Shortly after the ruling was issued, Trump responded in a statement on Twitter by characterizing the top court’s recent decisions as “horrible” and “politically charged.”
He said that he will seek a “legal solution on DACA, not a political one” that is consistent with the rule of law.
“The DACA decision, while a highly political one, and seemingly not based on the law, gives the President of the United States far more power than EVER anticipated. Nevertheless, I will only act in the best interests of the United States of America!” he said.
The Supreme Court ruling represents a setback for the Trump administration and for the president, who had made illegal immigration a priority in his 2016 election campaign.
The DACA program was created by a 2012 executive order signed by former President Barrack Obama. The program temporarily shields these young unauthorized immigrants from deportation and provides them with benefits such as work authorization and eligibility for a driver’s license and health insurance.
The order was made after failed negotiations on immigration reform at Capitol Hill.
DACA defenders say that the recipients should not be faulted for their parents’ decision to violate U.S. immigration laws to bring them into the country. They argue that there would be a number of social and economic costs should the program end. They say many of these recipients have contributed to the U.S. economy and removing the program would threaten the nation’s future workforce and impose massive costs to employers who currently employ these people. Proponents have also dressed up the program as a routine exercise of prosecutorial discretion in order to justify its legality.
Opponents have also taken issue with the fact that DACA grants benefits to these recipients ahead of other immigrants who are toiling through legal channels to gain immigration and naturalization in the United States.
The Supreme Court case centered around arguments of whether the Trump administration’s rescission of the program in 2017 was subject to judicial review and whether that decision was “arbitrary and capricious” under the federal law known as the Administrative Procedure Act (APA).
“The dispute before the Court is not whether [the Department of Homeland Security] may rescind DACA. All parties agree that it may. The dispute is instead primarily about the procedure the agency followed in doing so,” Chief Justice Roberts wrote in the majority opinion.

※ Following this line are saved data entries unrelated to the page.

(* ===== verification/Dispatcher.v ===== *)
(** * Dispatchers and state observers

    [object/dispatcher.h], [object/dispatcher.cc] and [object/state_observer.h]:
    the signal state every kernel object carries, the observers that watch it,
    and the two families of dispatchers, [SoloDispatcher] and
    [PeeredDispatcher].

    Observers are an interface, the type class [StateObserver]: a callback takes
    the observer and the part [W] of the kernel it can change (a port's queue, a
    thread's event) and returns the flags with both updated.  The laws a client
    of the observer list relies on are [StateObserverLaws]; [WaitObserver.v] and
    [Port.v] give the two instances of the kernel. *)

From S2P Require Import Prelude Zx.

(** ** The observer interface (state_observer.h) *)

Abbreviation Flags := Z (only parsing).
Definition kNeedRemoval : Flags := 1.
Definition kHandled : Flags := 2.

Record CountEntry := { ce_count : Z; ce_signal : Z }.
(** [struct CountInfo { ... entry[2]; }] *)
Record CountInfo := { entry0 : CountEntry; entry1 : CountEntry }.
Definition entries (c : CountInfo) : list CountEntry := [entry0 c; entry1 c].

(** [observer_id] is the address of the observer. *)
Class StateObserver (W O : Type) := {
  observer_id : O -> Z;
  OnInitialize : Z -> option CountInfo -> O -> W -> Flags * O * W;
  OnStateChange : Z -> O -> W -> Flags * O * W;
  OnCancel : Z -> O -> W -> Flags * O * W;
  OnCancelByKey : Z -> Z -> Z -> O -> W -> Flags * O * W;
  OnRemoved : O -> W -> W;
}.

(** A callback updates the observer in place: its address does not change. *)
Class StateObserverLaws (W O : Type) `{!StateObserver W O} := {
  OnInitialize_id s ci o w : observer_id (OnInitialize s ci o w).1.2 = observer_id o;
  OnStateChange_id s o w : observer_id (OnStateChange s o w).1.2 = observer_id o;
  OnCancel_id h o w : observer_id (OnCancel h o w).1.2 = observer_id o;
  OnCancelByKey_id h p k o w : observer_id (OnCancelByKey h p k o w).1.2 = observer_id o;
}.

(** ** The dispatcher's own state *)

Record Dispatcher (O : Type) := mkDispatcher {
  koid_ : Z;
  handle_count_ : Z;
  signals_ : Z;
  observers_ : list O;
}.
Arguments mkDispatcher {O}.
Arguments koid_ {O}.
Arguments handle_count_ {O}.
Arguments signals_ {O}.
Arguments observers_ {O}.

(** [GenerateKernelObjectId]: the identifier and the counter's next value. *)
Definition GenerateKernelObjectId (global_koid : Z) : Z * Z := (global_koid, u64 (global_koid + 1)).

(** [Dispatcher::Dispatcher(signals)]. *)
Definition new_dispatcher {O} (koid signals : Z) : Dispatcher O :=
  {| koid_ := koid; handle_count_ := 0; signals_ := signals; observers_ := [] |}.

Definition increment_handle_count {O} (d : Dispatcher O) : Dispatcher O :=
  {| koid_ := koid_ d; handle_count_ := u32 (handle_count_ d + 1);
     signals_ := signals_ d; observers_ := observers_ d |}.

(** Returns [true] exactly when the count was one. *)
Definition decrement_handle_count {O} (d : Dispatcher O) : bool * Dispatcher O :=
  (handle_count_ d =? 1,
   {| koid_ := koid_ d; handle_count_ := u32 (handle_count_ d - 1);
      signals_ := signals_ d; observers_ := observers_ d |}).

Definition with_observers {O} (obs : list O) (d : Dispatcher O) : Dispatcher O :=
  {| koid_ := koid_ d; handle_count_ := handle_count_ d;
     signals_ := signals_ d; observers_ := obs |}.

Definition with_signals {O} (s : Z) (d : Dispatcher O) : Dispatcher O :=
  {| koid_ := koid_ d; handle_count_ := handle_count_ d;
     signals_ := s; observers_ := observers_ d |}.

Section Observers.
Context {W O : Type} {SO : StateObserver W O}.

(** The loop of [UpdateStateHelper] over the observer list. *)
Fixpoint notify_loop (sigs : Z) (obs : list O) (w : W) : list O * W :=
  match obs with
  | [] => ([], w)
  | o :: rest =>
      let '(fl, o', w1) := OnStateChange sigs o w in
      if has fl kNeedRemoval then notify_loop sigs rest (OnRemoved o' w1)
      else let '(rest', w2) := notify_loop sigs rest w1 in (o' :: rest', w2)
  end.

(** [UpdateStateHelper], the body of [UpdateState] and [UpdateStateLocked]. *)
Definition UpdateState (clear_mask set_mask : Z) (d : Dispatcher O) (w : W) : Dispatcher O * W :=
  let previous_signals := signals_ d in
  let new_signals := (signals_ d .&~ clear_mask) .| set_mask in
  let d1 := with_signals new_signals d in
  if previous_signals =? new_signals then (d1, w)
  else let '(obs, w1) := notify_loop new_signals (observers_ d1) w in (with_observers obs d1, w1).

(** [AddObserverHelper], the body of [AddObserver] and [AddObserverLocked]. *)
Definition AddObserverLocked (o : O) (cinfo : option CountInfo) (d : Dispatcher O) (w : W)
    : Dispatcher O * W :=
  let '(fl, o', w1) := OnInitialize (signals_ d) cinfo o w in
  if has fl kNeedRemoval then (d, OnRemoved o' w1)
  else (with_observers (o' :: observers_ d) d, w1).

(** [Dispatcher::AddObserver]; [rights] is the subclass's [default_rights()],
    from which [is_waitable] is computed. *)
Definition is_waitable (rights : Z) : bool := has rights ZX_RIGHT_WAIT.

Definition AddObserver (rights : Z) (o : O) (d : Dispatcher O) (w : W)
    : zx_status_t * Dispatcher O * W :=
  if negb (is_waitable rights) then (ZX_ERR_NOT_SUPPORTED, d, w)
  else let '(d1, w1) := AddObserverLocked o None d w in (ZX_OK, d1, w1).

Fixpoint erase_id (id : Z) (obs : list O) : list O :=
  match obs with
  | [] => []
  | o :: rest => if observer_id o =? id then rest else o :: erase_id id rest
  end.

Definition in_container (id : Z) (obs : list O) : bool :=
  existsb (fun o => observer_id o =? id) obs.

Definition RemoveObserver (id : Z) (d : Dispatcher O) : bool * Dispatcher O :=
  if in_container id (observers_ d) then (true, with_observers (erase_id id (observers_ d)) d)
  else (false, d).

(** [CancelWithFunc]: flags accumulated over the list, observers that ask for it
    removed; the removal bit is stripped from the result. *)
Fixpoint cancel_loop (f : O -> W -> Flags * O * W) (flags : Flags) (obs : list O) (w : W)
    : Flags * list O * W :=
  match obs with
  | [] => (flags, [], w)
  | o :: rest =>
      let '(it_flags, o', w1) := f o w in
      let flags := flags .| it_flags in
      if has it_flags kNeedRemoval then cancel_loop f flags rest (OnRemoved o' w1)
      else let '(fl, rest', w2) := cancel_loop f flags rest w1 in (fl, o' :: rest', w2)
  end.

Definition CancelWithFunc (f : O -> W -> Flags * O * W) (d : Dispatcher O) (w : W)
    : Flags * Dispatcher O * W :=
  let '(flags, obs, w1) := cancel_loop f 0 (observers_ d) w in
  (flags .&~ kNeedRemoval, with_observers obs d, w1).

Definition Cancel (handle : Z) (d : Dispatcher O) (w : W) : Dispatcher O * W :=
  let '(_, d1, w1) := CancelWithFunc (OnCancel handle) d w in (d1, w1).

Definition CancelByKey (handle port key : Z) (d : Dispatcher O) (w : W) : bool * Dispatcher O * W :=
  let '(flags, d1, w1) := CancelWithFunc (OnCancelByKey handle port key) d w in
  (has flags kHandled, d1, w1).

(** ** SoloDispatcher *)

Definition solo_user_signal_self (rights extra_signals clear_mask set_mask : Z)
    (d : Dispatcher O) (w : W) : zx_status_t * Dispatcher O * W :=
  if negb (is_waitable rights) then (ZX_ERR_NOT_SUPPORTED, d, w)
  else
    let allowed_signals := ZX_USER_SIGNAL_ALL .| extra_signals in
    if nz (set_mask .&~ allowed_signals) || nz (clear_mask .&~ allowed_signals)
    then (ZX_ERR_INVALID_ARGS, d, w)
    else let '(d1, w1) := UpdateState clear_mask set_mask d w in (ZX_OK, d1, w1).

Definition solo_user_signal_peer (clear_mask set_mask : Z) : zx_status_t := ZX_ERR_NOT_SUPPORTED.

End Observers.

(** ** Lemmas on the observer list *)

Section ObserverLemmas.
Context {W O : Type} {SO : StateObserver W O}.

Definition ids (obs : list O) : list Z := map observer_id obs.

Lemma UpdateState_signals clear set d (w : W) :
  signals_ (UpdateState clear set d w).1 = (signals_ d .&~ clear) .| set.
Proof. unfold UpdateState. repeat dmatch; done. Qed.

Lemma UpdateState_koid clear set d (w : W) :
  koid_ (UpdateState clear set d w).1 = koid_ d /\
  handle_count_ (UpdateState clear set d w).1 = handle_count_ d.
Proof. unfold UpdateState. repeat dmatch; done. Qed.

Lemma UpdateState_idem clear set d (w : W) :
  (signals_ d .&~ clear) .| set = signals_ d -> UpdateState clear set d w = (d, w).
Proof.
  intros H. unfold UpdateState. rewrite H, Z.eqb_refl. by destruct d.
Qed.

Lemma AddObserverLocked_signals o ci d (w : W) :
  signals_ (AddObserverLocked o ci d w).1 = signals_ d.
Proof. unfold AddObserverLocked. repeat dmatch; done. Qed.

Lemma notify_loop_ids `{!StateObserverLaws W O} sigs obs (w : W) :
  ids (notify_loop sigs obs w).1 `sublist_of` ids obs.
Proof.
  revert w. induction obs as [|o rest IH]; intros w; simpl; [done|].
  destruct (OnStateChange sigs o w) as [[fl o'] w1] eqn:E.
  pose proof (OnStateChange_id sigs o w) as Hid. rewrite E in Hid. simpl in Hid.
  destruct (has fl kNeedRemoval).
  - by constructor.
  - specialize (IH w1). destruct (notify_loop sigs rest w1) as [rest' w2]. simpl in *.
    rewrite Hid. by constructor.
Qed.

Lemma cancel_loop_ids f flags obs (w : W) :
  (forall o w, observer_id (f o w).1.2 = observer_id o) ->
  ids (cancel_loop f flags obs w).1.2 `sublist_of` ids obs.
Proof.
  intros Hf. revert flags w. induction obs as [|o rest IH]; intros flags w; simpl; [done|].
  destruct (f o w) as [[fl o'] w1] eqn:E.
  pose proof (Hf o w) as Hid. rewrite E in Hid. simpl in Hid.
  destruct (has fl kNeedRemoval).
  - by constructor.
  - specialize (IH (flags .| fl) w1).
    destruct (cancel_loop f (flags .| fl) rest w1) as [[fl2 rest'] w2]. simpl in *.
    rewrite Hid. by constructor.
Qed.

Lemma has_lor_l a b m : has (a .| b) m = has a m || has b m.
Proof.
  unfold has. rewrite Z.land_lor_distr_l.
  destruct (Z.eqb_spec (Z.land a m) 0) as [E|E].
  - by rewrite E, Z.lor_0_l.
  - simpl. apply negb_true_iff, Z.eqb_neq. intros H. apply Z.lor_eq_0_iff in H. tauto.
Qed.

(** The accumulated flags hold [m] when they did before or some observer, called
    in list order with the state its predecessors left, returned it. *)
Lemma cancel_loop_flags_mono f flags obs (w : W) m :
  has flags m = true -> has (cancel_loop f flags obs w).1.1 m = true.
Proof.
  revert flags w. induction obs as [|o rest IH]; intros flags w H; simpl; [done|].
  destruct (f o w) as [[fl o'] w1].
  assert (has (flags .| fl) m = true) as H' by (rewrite has_lor_l, H; done).
  destruct (has fl kNeedRemoval); [by apply IH|].
  specialize (IH (flags .| fl) w1 H').
  by destruct (cancel_loop f (flags .| fl) rest w1) as [[fl2 rest'] w2].
Qed.

Lemma erase_id_ids id (obs : list O) : ids (erase_id id obs) `sublist_of` ids obs.
Proof.
  induction obs as [|o rest IH]; simpl; [done|].
  destruct (observer_id o =? id); simpl; by constructor.
Qed.

Lemma erase_id_not_in id (obs : list O) :
  NoDup (ids obs) -> id ∉ ids (erase_id id obs).
Proof.
  induction obs as [|o rest IH]; simpl; intros Hnd; [apply not_elem_of_nil|].
  apply NoDup_cons in Hnd as [Hni Hnd].
  destruct (Z.eqb_spec (observer_id o) id) as [<-|Hne]; simpl; [done|].
  apply not_elem_of_cons. split; [congruence | by apply IH].
Qed.

Lemma in_container_iff id (obs : list O) : in_container id obs = true <-> id ∈ ids obs.
Proof.
  unfold in_container, ids. rewrite existsb_exists. split.
  - intros (o & Ho & He). apply Z.eqb_eq in He. subst.
    apply list_elem_of_In, in_map. done.
  - intros Hi. apply list_elem_of_In, in_map_iff in Hi as (o & He & Ho).
    exists o. split; [done | by apply Z.eqb_eq].
Qed.

End ObserverLemmas.

(** A kernel in which nothing is waiting, for concrete runs. *)
#[export] Instance no_observers : StateObserver unit Empty_set := {
  observer_id o := match o with end;
  OnInitialize _ _ o w := (0, o, w);
  OnStateChange _ o w := (0, o, w);
  OnCancel _ o w := (0, o, w);
  OnCancelByKey _ _ _ o w := (0, o, w);
  OnRemoved _ w := w;
}.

He was joined by, in full or in part, Justices Ruth Bader Ginsburg, Stephen Breyer, Sonia Sotomayor, and Elena Kagan.
Roberts said that the court’s ruling did not “decide whether DACA or its rescission are sound policies” but rather address “only whether the agency complied with the procedural requirement that it provide a reasoned explanation for its action.”
“Here the agency failed to consider the conspicuous issues of whether to retain forbearance and what if anything to do about the hardship to DACA recipients,” Roberts wrote. “That dual failure raises doubts about whether the agency appreciated the scope of its discretion or exercised that discretion in a reasonable manner. The appropriate recourse is therefore to remand to DHS so that it may consider the problem anew.”
In a dissent, Justice Clarence Thomas, joined by Justices Samuel Alito and Neil Gorsuch, argued that DACA was illegal from its inception, which makes it “anything but a standard administrative law case.” He said that as long as DHS’s determination that the illegality is sound, the court’s review should be concluded.
“Today’s decision must be recognized for what it is: an effort to avoid a politically controversial but legally correct decision,” Clarence wrote. “The Court could have made clear that the solution respondents seek must come from the Legislative Branch. Instead, the majority has decided to prolong DHS’ initial overreach by providing a stopgap measure of its own.”
Meanwhile, Justice Brett Kavanaugh wrote a separate opinion concurring in part and dissenting in part because he did not agree with the court’s treatment of former Homeland Security Secretary Kirstjen Nielsen’s 2018 memo, which defended the move to revoke DACA.
Pelosi also added that she hopes Congress would come together “to talk about ... comprehensive immigration reform,” when asked about a deal on DACA.